No minuto 120, era um borrão. Saímos do recinto para evitar as multidões e chegar ao local onde se encontravam os táxis, mas tivemos de parar de dois em dois minutos para observar.
Havia pessoas a lançar foguetes na rua, adeptos com enormes bandeiras da Alemanha em frente à Hauptbahnhof (estação de comboios) de Berlim, pessoas a correr nos campos do Reichstag (o edifício do parlamento) e casais a beijarem-se de felicidade pela Alemanha.
Depois de sairmos da fenmeile, apanhámos um táxi para Kudam, que é a rua principal perto da qual vivemos. Quando nos aproximámos de Kudam, o lugar era um caos absoluto. As ruas estavam cheias de carros e peões que não prestavam atenção às leis de trânsito e andavam a vaguear pelas ruas. As pessoas andavam de um lado para o outro com as suas bandeiras da Alemanha, bebiam e festejavam a vitória. Todos os carros buzinavam em sinal de celebração, faziam burnouts e tocavam música. Algumas pessoas subiam para as traseiras dos camiões e começavam a saltar para cima e para baixo, outras juntavam-se no meio dos cruzamentos e aplaudiam. Havia fogo de artifício a explodir no ar e confettis a serem atirados das janelas; o local estava de loucos!

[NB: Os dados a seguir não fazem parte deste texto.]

(** * youtube_downloader.py: formatter, progress hook, summary and probe

    A shallow embedding of the Python module [youtube_downloader.py]:
    the two formatters [format_size] and [format_duration], the progress
    hook [EnhancedProgressHook.__call__], the summary printer
    [display_content_info], the probe [get_content_info], the menu
    [select_format], the directory name built by [download_content], and
    [main] with the top-level exception handlers.

    Python objects are modelled by the inductive [value]; Python [float]s
    are IEEE binary64 numbers ([spec_float] at precision 53); strings are
    kept as UTF-8; exceptions are explicit ([result]); [print] and the
    calls into yt-dlp append to a trace of events. *)

From Stdlib Require Import ZArith Lia List String Ascii Bool.
From Stdlib Require Import Floats.SpecFloat Numbers.DecimalString.
Import ListNotations.

Set Warnings "-register-all".

Open Scope string_scope.
Open Scope Z_scope.

(* ================================================================== *)
(** * The Python runtime the module relies on *)
(* ================================================================== *)

(** ** Exceptions and fallible computations *)

Inductive exn : Type :=
| TypeError
| AttributeError
| OverflowError
| ValueError
| ZeroDivisionError
| IndexError
| EOFError
| KeyError
| ExtractorError (msg : string)
| DownloadError (msg : string)
| KeyboardInterrupt
| SystemExit (code : Z)
| OtherException (msg : string).

Inductive result (A : Type) : Type :=
| Ok (a : A)
| Raise (e : exn).
Arguments Ok {A} a.
Arguments Raise {A} e.

Definition rbind {A B} (r : result A) (k : A -> result B) : result B :=
  match r with
  | Ok a => k a
  | Raise e => Raise e
  end.

Notation "x <- r ;; k" := (rbind r (fun x => k))
  (at level 61, r at next level, right associativity).

(** ** Binary64 floats *)

Definition prec : Z := 53.
Definition emax : Z := 1024.

Definition float : Type := spec_float.

Definition fadd : float -> float -> float := SFadd prec emax.
Definition fsub : float -> float -> float := SFsub prec emax.
Definition fmul : float -> float -> float := SFmul prec emax.
Definition fdiv : float -> float -> float := SFdiv prec emax.
Definition fleb : float -> float -> bool := SFleb.
Definition fltb : float -> float -> bool := SFltb.

(** The double nearest to an integer (ties to even); an infinity when the
    integer is out of range. *)
Definition Z2F (n : Z) : float := binary_normalize prec emax n 0 false.

Definition is_zero (x : float) : bool :=
  match x with S754_zero _ => true | _ => false end.

Definition is_neg (x : float) : bool :=
  match x with
  | S754_zero s | S754_infinity s | S754_finite s _ _ => s
  | S754_nan => false
  end.

(** [float(n)] for a Python int: [OverflowError] beyond the double range. *)
Definition float_of_int (n : Z) : result float :=
  match Z2F n with
  | S754_infinity _ => Raise OverflowError
  | x => Ok x
  end.

(** [a / b] for two Python ints, [b <> 0]: the correctly rounded quotient.
    The quotient is computed with at least 55 significant bits and a
    sticky bit, then rounded once. *)
Definition div_int_int (a b : Z) : result float :=
  let neg := xorb (a <? 0) (b <? 0) in
  if b =? 0 then Raise ZeroDivisionError
  else if a =? 0 then Ok (S754_zero neg)
  else
    let A := Z.abs a in
    let B := Z.abs b in
    let k := Z.max 0 (55 + Zdigits2 B - Zdigits2 A) in
    let (q, r) := Z.div_eucl (A * 2 ^ k) B in
    let m := 2 * q + (if r =? 0 then 0 else 1) in
    match binary_normalize prec emax (if neg then - m else m) (- (k + 1)) neg with
    | S754_infinity _ => Raise OverflowError
    | x => Ok x
    end.

(** [x / y] for two Python floats. *)
Definition div_float_float (x y : float) : result float :=
  if is_zero y then Raise ZeroDivisionError else Ok (fdiv x y).

(** C's [fmod]: the exact remainder of the truncated division, with the
    sign of the dividend. *)
Definition fmod (x y : float) : float :=
  match x, y with
  | S754_nan, _ | _, S754_nan => S754_nan
  | S754_infinity _, _ => S754_nan
  | _, S754_zero _ => S754_nan
  | _, S754_infinity _ => x
  | S754_zero _, _ => x
  | S754_finite sx mx ex, S754_finite _ my ey =>
      let e0 := Z.min ex ey in
      let X := Zpos mx * 2 ^ (ex - e0) in
      let Y := Zpos my * 2 ^ (ey - e0) in
      let R := X mod Y in
      binary_normalize prec emax (if sx then - R else R) e0 sx
  end.

(** C's [floor]. *)
Definition ffloor (x : float) : float :=
  match x with
  | S754_finite s m e =>
      if 0 <=? e then x
      else binary_normalize prec emax
             ((if s then Zneg m else Zpos m) / 2 ^ (- e)) 0 false
  | _ => x
  end.

Definition copysign_zero (y : float) : float := S754_zero (is_neg y).

Definition fone : float := Z2F 1.
Definition fhalf : float := fdiv (Z2F 1) (Z2F 2).

(** CPython's [float_rem]: [x % y] for floats, [y] not zero. *)
Definition float_rem (x y : float) : float :=
  let md := fmod x y in
  if negb (is_zero md) then
    if negb (Bool.eqb (fltb y (Z2F 0)) (fltb md (Z2F 0))) then fadd md y else md
  else copysign_zero y.

(** CPython's [_float_div_mod], quotient part: [x // y] for floats,
    [y] not zero. *)
Definition float_floor_div (x y : float) : float :=
  let md := fmod x y in
  let dv := fdiv (fsub x md) y in
  let dv :=
    if negb (is_zero md) then
      if negb (Bool.eqb (fltb y (Z2F 0)) (fltb md (Z2F 0))) then fsub dv fone else dv
    else dv in
  if negb (is_zero dv) then
    let fl := ffloor dv in
    if fltb fhalf (fsub dv fl) then fadd fl fone else fl
  else copysign_zero (fdiv x y).

(** [int(x)] for a Python float: truncation toward zero. *)
Definition int_of_float (x : float) : result Z :=
  match x with
  | S754_nan => Raise ValueError
  | S754_infinity _ => Raise OverflowError
  | S754_zero _ => Ok 0
  | S754_finite s m e =>
      let a := if 0 <=? e then Zpos m * 2 ^ e else Zpos m / 2 ^ (- e) in
      Ok (if s then - a else a)
  end.

(** ** Rendering numbers *)

(** The decimal digits of an int, with its sign. *)
Definition dec (n : Z) : string := NilZero.string_of_int (Z.to_int n).

(** CPython converts an int to decimal text only when it has at most
    [sys.int_info.default_max_str_digits] digits, and raises [ValueError]
    otherwise; the limit applies to [str(n)], to an f-string field and
    to [format(n, "02d")] alike. *)
Definition max_str_digits : Z := 4300.

Definition str_limit : Z := 10 ^ max_str_digits.
Arguments str_limit : simpl never.

(** [str(n)] for an int. *)
Definition int_str (n : Z) : result string :=
  if Z.abs n <? str_limit then Ok (dec n) else Raise ValueError.

Fixpoint repeat_string (s : string) (n : nat) : string :=
  match n with
  | O => ""
  | S k => s ++ repeat_string s k
  end.

Definition pad_left (fill : string) (width : nat) (s : string) : string :=
  repeat_string fill (width - String.length s) ++ s.

(** The layout of [format(n, "02d")]: the sign, then the digits
    zero-filled so that the whole field has at least two characters. *)
Definition format_02d (n : Z) : string :=
  if n <? 0 then "-" ++ pad_left "0" 1 (dec (- n))
  else pad_left "0" 2 (dec n).

(** [format(n, "02d")]: the digits are produced first, under the limit
    of [int_str], then laid out. *)
Definition py_format_02d (n : Z) : result string :=
  _ <- int_str n ;; Ok (format_02d n).

(** The integer nearest to [num / den], ties to even ([0 < den]). *)
Definition round_half_even (num den : Z) : Z :=
  let q := num / den in
  let r := num mod den in
  match 2 * r ?= den with
  | Lt => q
  | Gt => q + 1
  | Eq => if Z.even q then q else q + 1
  end.

(** The magnitude of a finite float in tenths, correctly rounded. *)
Definition tenths (m : positive) (e : Z) : Z :=
  if 0 <=? e then 10 * (Zpos m * 2 ^ e)
  else round_half_even (10 * Zpos m) (2 ^ (- e)).

Definition sign_string (s : bool) : string := if s then "-" else "".

(** [format(x, ".1f")]. *)
Definition format_1f (x : float) : string :=
  match x with
  | S754_nan => "nan"
  | S754_infinity s => sign_string s ++ "inf"
  | S754_zero s => sign_string s ++ "0.0"
  | S754_finite s m e =>
      let t := tenths m e in
      sign_string s ++ dec (t / 10) ++ "." ++ dec (t mod 10)
  end.

(** [format(x, "5.1f")]: right-aligned in a field of five characters. *)
Definition format_5_1f (x : float) : string :=
  pad_left " " 5 (format_1f x).

(** ** Python objects *)

Inductive value : Type :=
| VNone
| VBool (b : bool)
| VInt (n : Z)
| VFloat (x : float)
| VStr (s : string)
| VList (l : list value)
| VDict (d : list (string * value)).

(** A [dict] with string keys, in insertion order. *)
Definition dict : Type := list (string * value).

Fixpoint lookup (d : dict) (k : string) : option value :=
  match d with
  | [] => None
  | (k', v) :: d' => if String.eqb k' k then Some v else lookup d' k
  end.

(** [d.get(k, default)] on a dict. *)
Definition dict_get (d : dict) (k : string) (default : value) : value :=
  match lookup d k with
  | Some v => v
  | None => default
  end.

(** [o.get(k, default)] on an arbitrary object: only dicts have [get]. *)
Definition py_get (o : value) (k : string) (default : value) : result value :=
  match o with
  | VDict d => Ok (dict_get d k default)
  | _ => Raise AttributeError
  end.

(** Truth value of an object ([if o], [not o], [a or b]). *)
Definition truthy (v : value) : bool :=
  match v with
  | VNone => false
  | VBool b => b
  | VInt n => negb (n =? 0)
  | VFloat x => negb (is_zero x)
  | VStr s => negb (String.eqb s "")
  | VList l => match l with [] => false | _ => true end
  | VDict d => match d with [] => false | _ => true end
  end.

Definition py_or (a b : value) : value := if truthy a then a else b.

(** [v == s] for a string literal [s]. *)
Definition eq_str (v : value) (s : string) : bool :=
  match v with
  | VStr s' => String.eqb s' s
  | _ => false
  end.

(** Numbers: the instances of [(int, float)]; [bool] is a subclass of
    [int]. *)
Inductive num : Type :=
| NInt (n : Z)
| NFloat (x : float).

Definition as_number (v : value) : option num :=
  match v with
  | VBool b => Some (NInt (if b then 1 else 0))
  | VInt n => Some (NInt n)
  | VFloat x => Some (NFloat x)
  | _ => None
  end.

(** [n <= 0]. *)
Definition num_le_zero (n : num) : bool :=
  match n with
  | NInt n => n <=? 0
  | NFloat x => fleb x (Z2F 0)
  end.

(** [float(n)]. *)
Definition num_float (n : num) : result float :=
  match n with
  | NInt n => float_of_int n
  | NFloat x => Ok x
  end.

(** [int(n)]. *)
Definition num_int (n : num) : result Z :=
  match n with
  | NInt n => Ok n
  | NFloat x => int_of_float x
  end.

(** [n // k] and [n % k] for a positive int literal [k]. *)
Definition num_floordiv (n : num) (k : Z) : num :=
  match n with
  | NInt n => NInt (n / k)
  | NFloat x => NFloat (float_floor_div x (Z2F k))
  end.

Definition num_mod (n : num) (k : Z) : num :=
  match n with
  | NInt n => NInt (n mod k)
  | NFloat x => NFloat (float_rem x (Z2F k))
  end.

(** [a / b]: true division. *)
Definition py_truediv (a b : value) : result float :=
  match as_number a, as_number b with
  | Some (NInt x), Some (NInt y) => div_int_int x y
  | Some x, Some y =>
      fx <- num_float x ;;
      fy <- num_float y ;;
      div_float_float fx fy
  | _, _ => Raise TypeError
  end.

(** ** Strings and paths *)

(** Strings are kept as UTF-8; a continuation byte is [10xxxxxx]. *)
Definition is_continuation (c : ascii) : bool :=
  let n := nat_of_ascii c in
  ((128 <=? n) && (n <? 192))%nat.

Por mais cliché que pareça, "tinha de lá estar". Sinto-me abençoada não só por ter a oportunidade de estagiar no estrangeiro, num país que ganhou o Campeonato do Mundo, mas também por conhecer a cultura e o orgulho de um país diferente que não é o meu. Isso dá-me uma perspetiva das semelhanças entre as pessoas e faz-me apreciar as pessoas, as suas culturas e os seus valores.